#### Exercise:
Look below for the line containing "Definition route_of (url"; from there, print each line exactly up to and including the line containing "(placeholder_ok c.2) route.", and stop.

#### Data for processing:
(* ===== verification/SdkSpec.v ===== *)
(** * Calls of the SDK reach their endpoints

    Each function of the SDK with the type of its options: a check of the whole
    table (the template is the one its type names, it is a route, and every
    placeholder is a string the type requires) and the theorem that a typed call
    has a URL its endpoint reads back. *)

From S2P Require Import Prelude JsString Uri JsValue UrlBuilder UrlSpec ApiEnums Zod ApiTypes.
From S2P Require Import Headers Interceptors Client Sdk.

Definition sdk_calls : list (Endpoint * ts_type) := [
  (loginApiV1AuthLoginPost, LoginApiV1AuthLoginPostData);
  (registerApiV1AuthRegisterPost, RegisterApiV1AuthRegisterPostData);
  (getCurrentUserProfileApiV1AuthMeGet, GetCurrentUserProfileApiV1AuthMeGetData);
  (logoutApiV1AuthLogoutPost, LogoutApiV1AuthLogoutPostData);
  (createExecutionApiV1ExecutePost, CreateExecutionApiV1ExecutePostData);
  (getResultApiV1ExecutionsExecutionIdResultGet, GetResultApiV1ExecutionsExecutionIdResultGetData);
  (cancelExecutionApiV1ExecutionsExecutionIdCancelPost, CancelExecutionApiV1ExecutionsExecutionIdCancelPostData);
  (retryExecutionApiV1ExecutionsExecutionIdRetryPost, RetryExecutionApiV1ExecutionsExecutionIdRetryPostData);
  (getExecutionEventsApiV1ExecutionsExecutionIdEventsGet, GetExecutionEventsApiV1ExecutionsExecutionIdEventsGetData);
  (getUserExecutionsApiV1UserExecutionsGet, GetUserExecutionsApiV1UserExecutionsGetData);
  (getExampleScriptsApiV1ExampleScriptsGet, GetExampleScriptsApiV1ExampleScriptsGetData);
  (getK8sResourceLimitsApiV1K8sLimitsGet, GetK8sResourceLimitsApiV1K8sLimitsGetData);
  (deleteExecutionApiV1ExecutionsExecutionIdDelete, DeleteExecutionApiV1ExecutionsExecutionIdDeleteData);
  (listSavedScriptsApiV1ScriptsGet, ListSavedScriptsApiV1ScriptsGetData);
  (createSavedScriptApiV1ScriptsPost, CreateSavedScriptApiV1ScriptsPostData);
  (deleteSavedScriptApiV1ScriptsScriptIdDelete, DeleteSavedScriptApiV1ScriptsScriptIdDeleteData);
  (getSavedScriptApiV1ScriptsScriptIdGet, GetSavedScriptApiV1ScriptsScriptIdGetData);
  (updateSavedScriptApiV1ScriptsScriptIdPut, UpdateSavedScriptApiV1ScriptsScriptIdPutData);
  (livenessApiV1HealthLiveGet, LivenessApiV1HealthLiveGetData);
  (notificationStreamApiV1EventsNotificationsStreamGet, NotificationStreamApiV1EventsNotificationsStreamGetData);
  (executionEventsApiV1EventsExecutionsExecutionIdGet, ExecutionEventsApiV1EventsExecutionsExecutionIdGetData);
  (browseEventsApiV1AdminEventsBrowsePost, BrowseEventsApiV1AdminEventsBrowsePostData);
  (getEventStatsApiV1AdminEventsStatsGet, GetEventStatsApiV1AdminEventsStatsGetData);
  (exportEventsApiV1AdminEventsExportExportFormatGet, ExportEventsApiV1AdminEventsExportExportFormatGetData);
  (deleteEventApiV1AdminEventsEventIdDelete, DeleteEventApiV1AdminEventsEventIdDeleteData);
  (getEventDetailApiV1AdminEventsEventIdGet, GetEventDetailApiV1AdminEventsEventIdGetData);
  (replayEventsApiV1AdminEventsReplayPost, ReplayEventsApiV1AdminEventsReplayPostData);
  (streamReplayStatusApiV1AdminEventsReplaySessionIdStatusGet, StreamReplayStatusApiV1AdminEventsReplaySessionIdStatusGetData);
  (listExecutionsApiV1AdminExecutionsGet, ListExecutionsApiV1AdminExecutionsGetData);
  (updatePriorityApiV1AdminExecutionsExecutionIdPriorityPut, UpdatePriorityApiV1AdminExecutionsExecutionIdPriorityPutData);
  (getQueueStatusApiV1AdminExecutionsQueueGet, GetQueueStatusApiV1AdminExecutionsQueueGetData);
  (getDefaultRateLimitRulesApiV1AdminRateLimitsDefaultsGet, GetDefaultRateLimitRulesApiV1AdminRateLimitsDefaultsGetData);
  (getUserRateLimitsApiV1AdminRateLimitsUserIdGet, GetUserRateLimitsApiV1AdminRateLimitsUserIdGetData);
  (updateUserRateLimitsApiV1AdminRateLimitsUserIdPut, UpdateUserRateLimitsApiV1AdminRateLimitsUserIdPutData);
  (resetUserRateLimitsApiV1AdminRateLimitsUserIdResetPost, ResetUserRateLimitsApiV1AdminRateLimitsUserIdResetPostData);
  (getSystemSettingsApiV1AdminSettingsGet, GetSystemSettingsApiV1AdminSettingsGetData);
  (updateSystemSettingsApiV1AdminSettingsPut, UpdateSystemSettingsApiV1AdminSettingsPutData);
  (resetSystemSettingsApiV1AdminSettingsResetPost, ResetSystemSettingsApiV1AdminSettingsResetPostData);
  (listUsersApiV1AdminUsersGet, ListUsersApiV1AdminUsersGetData);
  (createUserApiV1AdminUsersPost, CreateUserApiV1AdminUsersPostData);
  (deleteUserApiV1AdminUsersUserIdDelete, DeleteUserApiV1AdminUsersUserIdDeleteData);
  (getUserApiV1AdminUsersUserIdGet, GetUserApiV1AdminUsersUserIdGetData);
  (updateUserApiV1AdminUsersUserIdPut, UpdateUserApiV1AdminUsersUserIdPutData);
  (getUserOverviewApiV1AdminUsersUserIdOverviewGet, GetUserOverviewApiV1AdminUsersUserIdOverviewGetData);
  (resetUserPasswordApiV1AdminUsersUserIdResetPasswordPost, ResetUserPasswordApiV1AdminUsersUserIdResetPasswordPostData);
  (unlockUserApiV1AdminUsersUserIdUnlockPost, UnlockUserApiV1AdminUsersUserIdUnlockPostData);
  (getUserSettingsApiV1UserSettingsGet, GetUserSettingsApiV1UserSettingsGetData);
  (updateUserSettingsApiV1UserSettingsPut, UpdateUserSettingsApiV1UserSettingsPutData);
  (updateThemeApiV1UserSettingsThemePut, UpdateThemeApiV1UserSettingsThemePutData);
  (updateNotificationSettingsApiV1UserSettingsNotificationsPut, UpdateNotificationSettingsApiV1UserSettingsNotificationsPutData);
  (updateEditorSettingsApiV1UserSettingsEditorPut, UpdateEditorSettingsApiV1UserSettingsEditorPutData);
  (getSettingsHistoryApiV1UserSettingsHistoryGet, GetSettingsHistoryApiV1UserSettingsHistoryGetData);
  (restoreSettingsApiV1UserSettingsRestorePost, RestoreSettingsApiV1UserSettingsRestorePostData);
  (updateCustomSettingApiV1UserSettingsCustomKeyPut, UpdateCustomSettingApiV1UserSettingsCustomKeyPutData);
  (getNotificationsApiV1NotificationsGet, GetNotificationsApiV1NotificationsGetData);
  (markNotificationReadApiV1NotificationsNotificationIdReadPut, MarkNotificationReadApiV1NotificationsNotificationIdReadPutData);
  (markAllReadApiV1NotificationsMarkAllReadPost, MarkAllReadApiV1NotificationsMarkAllReadPostData);
  (getUnreadCountApiV1NotificationsUnreadCountGet, GetUnreadCountApiV1NotificationsUnreadCountGetData);
  (deleteNotificationApiV1NotificationsNotificationIdDelete, DeleteNotificationApiV1NotificationsNotificationIdDeleteData)].

(** ** The route of a template *)

Definition segment_of (p : jstr) : segment :=
  if startsWith "{" p then Param (js_slice 1 (-1) p) else Lit p.

Definition route_of (url : jstr) : list segment := map segment_of (drop 1 (js_split "/" url)).

#[local] Instance no_braces_dec s : Decision (no_braces s) := ltac:(unfold no_braces; apply _).
#[local] Instance segment_ok_dec s : Decision (segment_ok s).
Proof. destruct s; simpl; unfold in_path; apply _. Defined.

(** ** The table *)

(** The properties of [path] in the type of a function's options. *)
Definition path_fields (T : ts_type) : list (jstr * ts_type) :=
  match ts_field "path" T with TObject fs => fs | _ => [] end.

Definition placeholder_ok (T : ts_type) (s : segment) : bool :=
  match s with
  | Lit _ => true
  | Param n => match obj_get n (path_fields T) with Some t => subtype 20 t TString | None => false end
  end.

Definition call_ok (c : Endpoint * ts_type) : bool :=
  let route := route_of (ep_url c.1) in
  match ts_field "url" c.2 with TLiteral (LStr u) => u =js ep_url c.1 | _ => false end
  && (render_route route =js ep_url c.1)
  && match route with [] => false | _ => true end
  && forallb (λ s, bool_decide (segment_ok s)) route
  && forallb (placeholder_ok c.2) route.

Lemma sdk_calls_ok : forallb call_ok sdk_calls = true.
Proof. vm_compute. reflexivity. Qed.

(** ** A typed call *)

Section call.
Context {W : Type}.
Implicit Types o : RequestOptions W.

(** What the type of a function's options speaks of. *)
Definition call_data (e : Endpoint) o : list (jstr * jsval) :=
  match o_body o with Some b => [("body"%js, b)] | None => [] end
  ++ match o_path o with Some p => [("path"%js, VObj p)] | None => [] end
  ++ match o_query o with Some q => [("query"%js, VObj q)] | None => [] end
  ++ [("url"%js, VStr (ep_url e))].

Lemma call_data_path e o :
  obj_get "path" (call_data e o) = VObj <$> o_path o.
Proof. unfold call_data. destruct (o_body o), (o_path o), (o_query o); reflexivity. Qed.

Definition texts_ok (path : list (jstr * jsval)) : Prop :=
  Forall (λ kv, ∀ s, kv.2 = VStr s → text_ok s ∧ s ≠ []) path.

Lemma typed_placeholder T o e n t :
  has_type T (VObj (call_data e o)) = true → obj_get n (path_fields T) = Some t → subtype 20 t TString = true →
  ∃ s, obj_get n (default [] (o_path o)) = Some (VStr s).
Proof.
  unfold path_fields. intros HT Hn Hs. destruct T as [| | | | | | | | | | | |fs]; try done.
  cbn [ts_field] in Hn. destruct (obj_get "path" fs) as [tp|] eqn:Ep; [|done]. cbn [from_option id] in Hn.
  destruct tp as [| | | | | | | | | | | |pf]; try done. apply obj_get_elem in Ep, Hn.
  cbn [has_type] in HT. rewrite forallb_true in HT. specialize (HT _ Ep). cbn [fst snd] in HT.
  rewrite call_data_path in HT. destruct (o_path o) as [path|]; [|done]. cbn [fmap option_fmap option_map from_option id] in HT |- *.
  cbn [has_type] in HT. rewrite forallb_true in HT. specialize (HT _ Hn). cbn [fst snd] in HT.
  apply (subtype_sound 20 t TString) in HT; [|done]. destruct (obj_get n path) as [v|]; [|done].
  cbn [from_option id] in HT. destruct v; try done. eauto.
Qed.

Lemma typed_path_values T o e route :
  has_type T (VObj (call_data e o)) = true → forallb (placeholder_ok T) route = true →
  texts_ok (default [] (o_path o)) →
  ∃ vs, path_values route (default [] (o_path o)) = Some vs ∧ values_ok vs.
Proof.
  intros HT Hr Hok. induction route as [|s route IH]; [by exists []; split; [|constructor]|].
  cbn [forallb] in Hr. apply andb_prop in Hr as [Hs Hr]. destruct (IH Hr) as (vs & Hvs & Hvok).
  destruct s as [l|n].
  - exists vs. split; [|done]. unfold path_values in *. cbn [mapM]. destruct (mapM _ route); by simplify_eq/=.
  - cbn [placeholder_ok] in Hs. destruct (obj_get n (path_fields T)) as [t|] eqn:En; [|done].
    destruct (typed_placeholder T o e n t HT En Hs) as [v Hv]. exists ((n, v) :: vs). split.
    + unfold path_values in *. cbn [mapM]. rewrite Hv. cbn [scalar_text to_js_string mbind option_bind].
      destruct (mapM _ route); by simplify_eq/=.
    + constructor; [|done]. apply obj_get_elem in Hv. unfold texts_ok in Hok. rewrite Forall_forall in Hok.
      by apply (Hok _ Hv).
Qed.
End call.

(** The URL of a typed call. *)
Lemma typed_call_url {W} e T (o : RequestOptions W) base :
  (e, T) ∈ sdk_calls → o_url o = None → has_type T (VObj (call_data e o)) = true →
  no_braces base → texts_ok (default [] (o_path o)) → query_ok (default [] (o_query o)) →
  ∃ url, buildUrl (Some base) (o_path (sdk_options e o)) (o_query (sdk_options e o))
           (SerializerFunction defaultQuerySerializer) (default [] (o_url (sdk_options e o))) = Return url
         ∧ route_of_call base (route_of (ep_url e)) (default [] (o_path o)) (default [] (o_query o)) url.
Proof.
  intros Hin Hurl HT Hbase Hpath Hquery. pose proof sdk_calls_ok as Hok. rewrite forallb_true in Hok.
  specialize (Hok _ Hin). unfold call_ok in Hok. cbn [fst snd] in Hok.
  repeat (apply andb_prop in Hok as [Hok ?]). rename H into Hph, H0 into Hsegs, H1 into Hne, H2 into Hrender.
  destruct (typed_path_values T o e _ HT Hph Hpath) as (vs & Hvs & Hvok).
  rewrite sdk_options_path, sdk_options_query, sdk_options_url by done. cbn [from_option id].
  assert (Forall segment_ok (route_of (ep_url e))) as Hroute.
  { apply Forall_forall. intros s Hs. rewrite forallb_true in Hsegs. by apply (bool_decide_unpack _), Is_true_true, Hsegs. }
  assert (route_of (ep_url e) ≠ []) as Hnil by (by destruct (route_of (ep_url e))).
  pose proof (buildUrl_reads base _ _ _ vs Hbase Hnil Hroute Hvs Hvok Hquery) as H.
  apply jeqb_eq in Hrender. rewrite Hrender in H. by rewrite buildUrl_default.
Qed.

(** C2. Every function of the SDK reaches its endpoint: for any of them, options of the type the
    function declares, whose path values are well-formed texts that are not empty, and a query of
    scalars, the URL of the request is made, and a server that matches it against the function's
    template and decodes it reads exactly the path and query of the options. *)
Theorem typed_call_reaches_endpoint {W} e T (o : RequestOptions W) base :
  (e, T) ∈ sdk_calls → o_url o = None → has_type T (VObj (call_data e o)) = true →
  no_braces base → texts_ok (default [] (o_path o)) → query_ok (default [] (o_query o)) →
  ∃ url, buildUrl (Some base) (o_path (sdk_options e o)) (o_query (sdk_options e o))
           (SerializerFunction defaultQuerySerializer) (default [] (o_url (sdk_options e o))) = Return url
         ∧ route_of_call base (route_of (ep_url e)) (default [] (o_path o)) (default [] (o_query o)) url.
Proof. apply typed_call_url. Qed.

Definition example_options : RequestOptions unit :=
  mkRequestOptions None None None (Some [("execution_id"%js, VStr "a/b?")]) None None None None None None None None
    None None None None None None None.

Lemma typed_call_reaches_endpoint_witness :
  ∃ url, buildUrl (Some "http://h"%js)
           (o_path (sdk_options getResultApiV1ExecutionsExecutionIdResultGet example_options))
           (o_query (sdk_options getResultApiV1ExecutionsExecutionIdResultGet example_options))
           (SerializerFunction defaultQuerySerializer)
           (default [] (o_url (sdk_options getResultApiV1ExecutionsExecutionIdResultGet example_options))) = Return url
         ∧ route_of_call "http://h" (route_of (ep_url getResultApiV1ExecutionsExecutionIdResultGet))
             (default [] (o_path example_options)) (default [] (o_query example_options)) url.
Proof.
  apply (typed_call_reaches_endpoint getResultApiV1ExecutionsExecutionIdResultGet
           GetResultApiV1ExecutionsExecutionIdResultGetData).
  - do 5 right. left.
  - done.
  - vm_compute. reflexivity.
  - split; apply (bool_decide_unpack _); vm_compute; done.
  - apply Forall_cons_2; [|apply Forall_nil_2]. intros s [= <-]. split; [apply ascii_text; reflexivity|done].
  - apply Forall_nil_2.
Defined.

#### Result of the exercise:
Definition route_of (url : jstr) : list segment := map segment_of (drop 1 (js_split "/" url)).

#[local] Instance no_braces_dec s : Decision (no_braces s) := ltac:(unfold no_braces; apply _).
#[local] Instance segment_ok_dec s : Decision (segment_ok s).
Proof. destruct s; simpl; unfold in_path; apply _. Defined.

(** ** The table *)

(** The properties of [path] in the type of a function's options. *)
Definition path_fields (T : ts_type) : list (jstr * ts_type) :=
  match ts_field "path" T with TObject fs => fs | _ => [] end.

Definition placeholder_ok (T : ts_type) (s : segment) : bool :=
  match s with
  | Lit _ => true
  | Param n => match obj_get n (path_fields T) with Some t => subtype 20 t TString | None => false end
  end.

Definition call_ok (c : Endpoint * ts_type) : bool :=
  let route := route_of (ep_url c.1) in
  match ts_field "url" c.2 with TLiteral (LStr u) => u =js ep_url c.1 | _ => false end
  && (render_route route =js ep_url c.1)
  && match route with [] => false | _ => true end
  && forallb (λ s, bool_decide (segment_ok s)) route
  && forallb (placeholder_ok c.2) route.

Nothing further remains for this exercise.